Il 5 gennaio Matteo Renzi aveva proposto l’abolizione del canone Rai. Ma era stato accolto da una salva di fischi. «Una stravaganza, una presa in giro», aveva commentato il ministro Carlo Calenda, ed era stato il più composto. Non a caso poi nel programma elettorale la proposta era sfumata.

Ieri il presidente del consiglio Paolo Gentiloni ha annunciato un atto di governo fresco di giornata: «Un decreto che aumenta la fascia di reddito per le persone over 75 esentate dal pagamento del canone della Rai. I nuclei familiari over 75, che saranno esentati diventeranno 350 mila dai 115mila di oggi ». In sostanza 235mila anziani non abbienti in più non pagheranno la tassa sulla tv pubblica. La fascia di reddito esentata passa dai 6mila agli 8mila euro l’anno. «So quanto la tv sia importante soprattutto per queste fasce sociali in difficoltà e sole», chiosa il premier. Una scelta dell’ultimo momento? Da Palazzo Chigi si assicura che era prevista da tempo.

IL DECRETO è bollato dai leghisti e dai cinquestelle come «mancia elettorale» (Calderoli: «Lieti che centomila anziani in più non debbano pagare per vedere la tv, ma perché queste misure non sono state adottate prima e sono state tenute per le ultime settimane come marchette elettorali?»). Nonostante l’evidenza, le sinistre non si impegnano nella polemica: si tratta pur sempre di una meritevole riduzione di tasse per una fascia debole.

MA IL GESTO parla al paese ed è l’ennesima sottolineatura del Gentiloni style. Persino sul canone Rai il premier porta a casa un risultato concreto e più credibile delle pirotecniche promesse di Renzi. E quel Calenda (di giorno in giorno più popolare) che aveva attaccato Renzi sull’abolizione del canone, stavolta è uno dei firmatari del decreto, con il collega Padoan.

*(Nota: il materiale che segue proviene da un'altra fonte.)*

(** X24: A bulk update of the status over distinct keys of existing tasks
    succeeds and answers the number of keys; afterwards every listed task
    has that status and the other rows are as they were. A listed task
    that had the status already is not touched; one that changes to
    "completed" receives its completion time. *)
Theorem bulk_update_sets_status
    (ids : list Z) (v : TaskStatus) (current_user : User.t)
    (clock : Clock.t) (db : DB) :
  NoDup (map Task.id (tasks db)) ->
  NoDup ids ->
  (forall i, In i ids -> In i (map Task.id (tasks db))) ->
  exists db',
    serve (bulk_update_tasks (bulk_for ids (Present (Some v)) Unset)
                             current_user) clock None db
    = (Ok (("Successfully updated "
            ++ Py.str_int (Z.of_nat (List.length ids)) ++ " tasks")%string,
           ids), db')
    /\ tasks db'
       = map (fun r => if Py.mem (Task.id r) ids
                       then bulk_status v clock r else r) (tasks db)
    /\ forall t, In t (tasks db') -> In (Task.id t) ids ->
                 Task.status t = v.
Proof.
  intros Hnd Hids Hall.
  assert (Hlen : List.length (tasks_in ids db) = List.length ids).
  { unfold tasks_in. rewrite answer_length.
    apply (filter_by_keys_complete Task.id (tasks db) ids Hnd). tauto. }
  unfold serve, bulk_update_tasks.
  cbn [TaskBulkUpdate.task_ids bulk_for].
  rewrite bind_run. cbn [query view]. rewrite Hlen, Nat.eqb_refl.
  destruct (for_each_bulk_status ids v (User.id current_user)
              (tasks_in ids db) (mkSession db db false clock None))
    as (s' & E & T & St & C & N & L).
  cbn [view stored utcnow null_pending commits_left] in *.
  unfold bulk_for in E. rewrite (bind_Ok_run _ _ _ _ _ E).
  cbv [bind commit ret]. rewrite N, L. cbn [stored fst snd].
  assert (Htasks : tasks (view s')
                   = map (fun r => if Py.mem (Task.id r) ids
                                   then bulk_status v clock r else r)
                         (tasks db)).
  { rewrite T.
    pose proof (fold_replace_map (bulk_status v clock) (tasks db)
                  (tasks_in ids db) [] Hnd (bulk_status_id v clock)) as H.
    assert (H0 : map (fun r => if Py.mem (Task.id r) (map Task.id [])
                               then bulk_status v clock r else r) (tasks db)
                 = tasks db).
    { rewrite <- (map_id (tasks db)) at 2. apply map_ext. reflexivity. }
    rewrite H0, app_nil_r in H. rewrite H.
    - apply map_ext. intros r.
      assert (Hm : Py.mem (Task.id r) (map Task.id (tasks_in ids db))
                   = Py.mem (Task.id r) ids
                     && Py.mem (Task.id r) (map Task.id (tasks db))).
      { apply eq_true_iff_eq. rewrite andb_true_iff, !mem_In.
        rewrite !in_map_iff. split.
        - intros [x [Hx Hi]]. apply tasks_in_In in Hi. destruct Hi as [Hi Hm].
          rewrite <- Hx. split; [now apply mem_In|]. now exists x.
        - intros [Hi [x [Hx Hin]]]. exists x. split; [exact Hx|].
          apply tasks_in_In. split; [exact Hin|]. rewrite Hx.
          now apply mem_In. }
      rewrite Hm. destruct (Py.mem (Task.id r) ids) eqn:Em; [|reflexivity].
      apply mem_In in Em. apply Hall in Em. apply mem_In in Em.
      now rewrite Em.
    - intros t Ht. apply tasks_in_In in Ht. tauto. }
  eexists. split; [reflexivity|]. split; [exact Htasks|].
  intros t Ht Hin. rewrite Htasks in Ht. apply in_map_iff in Ht.
  destruct Ht as [r [<- Hr]].
  destruct (Py.mem (Task.id r) ids) eqn:Em.
  - unfold bulk_status.
    destruct (TaskStatus_eqb (Task.status r) v) eqn:E1;
      [now apply TaskStatus_eqb_eq|].
    destruct (TaskStatus_eqb v COMPLETED); reflexivity.
  - apply mem_In in Hin. congruence.
Qed.
(** A name and its aliases are temperature names together. *)
Lemma alias_temp_name (variable a : string) :
  In a (aliases_of variable) ->
  str_in variable TEMP_NAMES = str_in a TEMP_NAMES.
Proof.
  unfold aliases_of, dict_get, ALIASES. cbn [assoc_get].
  repeat match goal with
         | |- context [String.eqb variable ?k] =>
             destruct (String.eqb_spec variable k) as [-> | _]
         end;
    cbn [In]; intros Hin;
    repeat match goal with
           | H : _ \/ _ |- _ => destruct H as [<- | H]
           | H : False |- _ => destruct H
           end; reflexivity.
Qed.

Lemma find_first_present (ds : Dataset A) (l : list string) (a : string) :
  In a l -> ds_contains ds a = true ->
  exists a', find (ds_contains ds) l = Some a'.
Proof.
  intros Hin Ha.
  destruct (find (ds_contains ds) l) as [a' |] eqn:Hfind; [now exists a' |].
  now rewrite (find_none _ _ Hfind a Hin) in Ha.
Qed.

Lemma ds_getitem_contains (ds : Dataset A) (name : string) :
  ds_contains ds name = true -> exists da, ds_getitem ds name = Ok da.
Proof.
  unfold ds_contains, ds_getitem.
  destruct (or_else _ _) as [da |]; [now exists da | discriminate].
Qed.

Lemma find_first_split {T} (f : T -> bool) (l : list T) (x : T) :
  find f l = Some x ->
  exists before after,
    l = (before ++ x :: after)%list
    /\ forall y, In y before -> f y = false.
Proof.
  induction l as [| z l IH]; [discriminate |]. cbn [find].
  destruct (f z) eqn:Hz.
  - intros [= ->]. exists [], l. split; [reflexivity | intros y []].
  - intros Hfind. destruct (IH Hfind) as (before & after & -> & Hbefore).
    exists (z :: before), after. split; [reflexivity |].
    intros y [<- | Hy]; [exact Hz | now apply Hbefore].
Qed.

È ORMAI GENTILONI l’uomo di punta della campagna elettorale del Pd. Con buona pace del fatto che Renzi è il «candidato premier» uscito dalle primarie, come ricorda il presidente Orfini; e che il Rosatellum lo indica come «capo della forza politica». Dopo l’esplicita investitura di Prodi dal palco di Bologna, domenica 25 a Roma il premier riceverà gli omaggi pubblici di un altro dei padri fondatori dem: Walter Veltroni, l’ideatore della «vocazione maggioritaria» madre e matrice dell’«autosufficienza renziana. Veltroni però oggi si è trasformato in un grande fautore di un’alleanza di centrosinistra. Di cui ha tessuto le lodi ieri alla presentazione di un libro di Roberto Morassut, assessore ai tempi della sua sindacatura. Accanto ai due c’era Francesco Rutelli, a sua volta amico e sodale di Gentiloni, che è stato suo assessore.

Un intreccio di antiche e vittoriose vicende uliviste e di centrosinistra che fatalmente conduce agli endorsement per l’attuale premier.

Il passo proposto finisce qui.